Send it back. You aren't likely to be unlucky a third time.

Or just get a D610. . . .

--Lannie

Lisa B , Dec 29, 2013; 01:42 a.m.

Personally, I wouldn't touch the sensor lest Nikon try and blame you for the "new" problem--send it back to them as-is. Also, I think I'd be asking for a D610 at this point as well.

John McCosh , Dec 29, 2013; 03:38 a.m.

The oil problem does sort itself out after some use and all that is required is a few wet cleans. Dust problems will always be a problem as it is in any DSLR camera and is no worse on a D600 as it is in any other model.

Shun Cheung , Dec 29, 2013; 08:46 a.m.

While I don't have a D600 (or D610), both of my D700 and D800E have developed some stubbon dust particals on their sensors. I have used a blower repeatedly and that doesn't work. So I bought a new bottle on Eclipse liquid and sensor swabs to clean them.

Since the OP's D600 has a new shutter, it is practically a "new camera" again, and some initial dust/oil spots on the sensor is unfortunately not uncommon on the D600. By no means I am suggesting that it is a small issue, but if you get all work up on every issue on your D600, large or small, and post to multiple threads (the OP also posted this same incident, in the same day, to the following thread: http://photo.net/nikon-camera-forum/00c6VI), you are merely driving yourself crazy. It is only worse if you immediately go through the trouble to send your D600 back to Nikon.

Since this is a "new" D600 with a new shutter, I too would follow the advices above and wet clean it and use it for a little longer. If the problem comes back again, I would clean it one more time.
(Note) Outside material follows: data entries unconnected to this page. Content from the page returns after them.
Lemma push_new_spec seen out tags : seen = list_to_set (Tag.values <$> out) → NoDup out →
  let acc := foldl push_new (seen, out) tags in
  NoDup acc.2 ∧ (∀ t, t ∈ acc.2 ↔ t ∈ out ∨ t ∈ tags) ∧ ∃ added, acc.2 = out ++ added ∧ added `sublist_of` tags.
Proof.
  revert seen out. induction tags as [|t tags IH]; intros seen out Hseen Hnd; simpl.
  - split; [done|]. split; [set_solver|]. exists []. by rewrite app_nil_r.
  - unfold push_new at 2 4 6. cbn [fst snd].
    assert (Tag.values t ∈ seen ↔ t ∈ out) as Hin.
    { rewrite Hseen, elem_of_list_to_set, list_elem_of_fmap. split; [intros (t' & Ht%tag_values_inj & ?); by subst|by exists t]. }
    case_decide as Hd.
    + destruct (IH seen out Hseen Hnd) as (H5 & H6 & added & H7 & H8). split; [done|]. split; [|by exists added; split; [|by apply sublist_cons]].
      intros u. rewrite H6, elem_of_cons. apply Hin in Hd. naive_solver.
    + destruct (IH ({[Tag.values t]} ∪ seen) (out ++ [t])) as (H5 & H6 & added & H7 & H8).
      * rewrite fmap_app, list_to_set_app_L, Hseen. simpl. set_solver.
      * apply NoDup_app. split; [done|]. split; [|apply NoDup_singleton]. intros u Hu ->%list_elem_of_singleton. tauto.
      * split; [done|]. split; [intros u; rewrite H6; clear; set_solver|].
        exists (t :: added). rewrite H7, <-app_assoc. split; [done|by constructor].
Qed.

(** The tags a content asks for: those of the entities it mentions, in order, each once. *)
Lemma mention_tags_spec content :
  NoDup (tags_from_content content)
  ∧ (∀ t, t ∈ tags_from_content content ↔ ∃ r, r ∈ references_in content ∧ t ∈ entity_to_tags (entity r))
  ∧ tags_from_content content `sublist_of` (r ← references_in content; entity_to_tags (entity r)).
Proof.
  destruct (push_new_spec ∅ [] (r ← references_in content; entity_to_tags (entity r)) eq_refl ltac:(constructor)) as (H5 & H6 & added & H7 & H8).
  unfold tags_from_content. split; [done|]. split; [|by rewrite H7].
  intros t. rewrite H6, list_elem_of_bind. set_solver.
Qed.
End mention_tags.

(** ** Search queries *)

Module Nip50.

Inductive Sentiment := Negative | Neutral | Positive | OtherSentiment (s : string).
Definition sentiment_as_str (s : Sentiment) : string :=
  match s with Negative => "negative" | Neutral => "neutral" | Positive => "positive" | OtherSentiment s => s end.
Definition sentiment_parse (s : string) : Sentiment :=
  if decide (s = "negative") then Negative
  else if decide (s = "neutral") then Neutral
  else if decide (s = "positive") then Positive
  else OtherSentiment s.

Inductive SearchExtension :=
| IncludeSpam
| Domain (d : string)
| Language (l : string)
| SentimentExt (s : Sentiment)
| Nsfw (b : bool)
| Other (key value : string).

Inductive SearchExtensionError := EmptyKey | InvalidNsfwValue (s : string).

Definition bool_str (b : bool) : string := if b then "true" else "false".
Definition parse_bool (s : string) : result bool SearchExtensionError :=
  if decide (s = "true") then Ok true
  else if decide (s = "false") then Ok false
  else Err (InvalidNsfwValue s).

Definition ext_render (e : SearchExtension) : string :=
  match e with
  | IncludeSpam => "include:spam"
  | Domain d => "domain:" +:+ d
  | Language l => "language:" +:+ l
  | SentimentExt s => "sentiment:" +:+ sentiment_as_str s
  | Nsfw b => "nsfw:" +:+ bool_str b
  | Other key value => key +:+ ":" +:+ value
  end.

Definition parse_token (token : string) : result (option SearchExtension) SearchExtensionError :=
  match split_once ":" token with
  | None => Ok None
  | Some (key, value) =>
      if decide (key = EmptyString) then Err EmptyKey
      else
        let key_lc := Text.to_ascii_lowercase key in
        let? parsed :=
          if decide (key_lc = "include" ∧ value = "spam") then Ok IncludeSpam
          else if decide (key_lc = "domain") then Ok (Domain value)
          else if decide (key_lc = "language") then Ok (Language value)
          else if decide (key_lc = "sentiment") then Ok (SentimentExt (sentiment_parse value))
          else if decide (key_lc = "nsfw") then let? b := parse_bool value in Ok (Nsfw b)
          else Ok (Other key_lc value) in
        Ok (Some parsed)
  end.

Record SearchQuery := mkQuery { free_text : string; extensions : list SearchExtension }.
Definition new (text : string) : SearchQuery := mkQuery text [].
Definition with_extension (q : SearchQuery) (e : SearchExtension) : SearchQuery :=
  mkQuery (free_text q) (extensions q ++ [e]).

Definition push_ext (out : string) (e : SearchExtension) : string :=
  (if decide (out = EmptyString) then out else out +:+ " ") +:+ ext_render e.
Definition render (q : SearchQuery) : string :=
  if decide (extensions q = []) then free_text q
  else foldl push_ext (Text.trim (free_text q)) (extensions q).

(** The two buckets of the loop. *)
Definition parse_step (acc : list SearchExtension * list string) (token : string) : list SearchExtension * list string :=
  match parse_token token with
  | Ok (Some e) => (acc.1 ++ [e], acc.2)
  | Ok None | Err _ => (acc.1, acc.2 ++ [token])
  end.
Definition parse (query : string) : SearchQuery :=
  let acc := foldl parse_step ([], []) (split_whitespace query) in
  mkQuery (Text.join " " acc.2) acc.1.

(** [Filter::search_query]. *)
Definition search_query (f : Filter) (q : SearchQuery) : Filter := Filter.with_search f (render q).
End Nip50.

Section queries.
Import Nip50.

(** Words of a free text hold no colon; an extension is one word, and what it is
    written as is read as it. *)
Definition free_word (w : string) : Prop := word w ∧ no_char ":" w = true.
Definition known_keys : list string := ["domain"; "language"; "sentiment"; "nsfw"].
Definition ext_ok (e : SearchExtension) : Prop :=
  match e with
  | IncludeSpam | Nsfw _ => True
  | Domain d | Language d => Dec.string_forallb graphic d = true
  | SentimentExt s =>
      Dec.string_forallb graphic (sentiment_as_str s) = true
      ∧ match s with OtherSentiment s => s ∉ ["negative"; "neutral"; "positive"] | _ => True end
  | Other key value =>
      key ≠ EmptyString ∧ no_char ":" key = true ∧ Text.to_ascii_lowercase key = key ∧ (key ∉ known_keys)
      ∧ (¬ (key = "include" ∧ value = "spam")) ∧ Dec.string_forallb graphic (key +:+ ":" +:+ value) = true
  end.

Lemma token_read key value :
  no_char ":" key = true → split_once ":" (key +:+ ":" +:+ value) = Some (key, value).
Proof. apply (split_once_app ":"). Qed.

Lemma sentiment_read s : match s with OtherSentiment s => s ∉ ["negative"; "neutral"; "positive"] | _ => True end →
  sentiment_parse (sentiment_as_str s) = s.
Proof.
  destruct s as [| | |s]; try done. intros Hs. unfold sentiment_parse. simpl.
  rewrite !decide_False by (intros ->; apply Hs; set_solver). done.
Qed.

Lemma ext_word e : ext_ok e → word (ext_render e).
Proof.
  destruct e as [|d|l|s|b|key value]; simpl; intros He; split; try done.
  - by destruct He.
  - by destruct b.
  - destruct He as (Hk & _). by destruct key.
  - by destruct He as (_ & _ & _ & _ & _ & ?).
Qed.
Lemma ext_read e : ext_ok e → parse_token (ext_render e) = Ok (Some e).
Proof.
  destruct e as [|d|l|s|b|key value]; unfold parse_token; intros He.
  - done.
  - change (ext_render (Domain d)) with ("domain" +:+ ":" +:+ d). rewrite token_read by done. reflexivity.
  - change (ext_render (Language l)) with ("language" +:+ ":" +:+ l). rewrite token_read by done. reflexivity.
  - change (ext_render (SentimentExt s)) with ("sentiment" +:+ ":" +:+ sentiment_as_str s). rewrite token_read by done.
    destruct He as [_ He]. simpl. rewrite sentiment_read by done. done.
  - by destruct b.
  - destruct He as (Hk & Hc & Hl & Hn & Hi & _). unfold ext_render. rewrite token_read by done. rewrite decide_False by done.
    cbv zeta. rewrite Hl. rewrite (decide_False (P := key = "include" ∧ value = "spam")) by done.
    rewrite !decide_False by (intros ->; apply Hn; unfold known_keys; set_solver). done.
Qed.
Lemma free_read w : free_word w → parse_token w = Ok None.
Proof. intros [_ Hc]. unfold parse_token. by rewrite split_once_None. Qed.

Lemma parse_words ws : Forall word ws →
  parse (Text.join " " ws) = let acc := foldl parse_step ([], []) ws in mkQuery (Text.join " " acc.2) acc.1.
Proof. intros Hw. unfold parse. by rewrite split_whitespace_join. Qed.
If the problem persists after 2, 3 more cleaning, I would send it back to Nikon and perhaps demand them to replace your camera, but you need to be patient and demonstrate that the issues on this particular D600 are not repairable.

Since Nikon replaced your shutter, there is automatically a new warranty for another 6 months, regardless of whether the original warranty is expiring soon or not. (If the original warranty has more than 6 months to go, that one dominates.) Therefore, you have some time to get this right. Plenty of people have trouble-free D600 cameras. There is no reason that yours is not.

Elliot Bernstein , Dec 29, 2013; 08:58 a.m.

Send it back and get them to fix it properly.

Dehuan Xin , Dec 29, 2013; 02:49 p.m.

It seems that Nikon has a huge stock of parts for all their DSLRs.
So the new shutter installed to your D600 is exactly the same thing as the original.
Expecting Nikon to install a D610 shutter to your D600? I don't think it's even doable.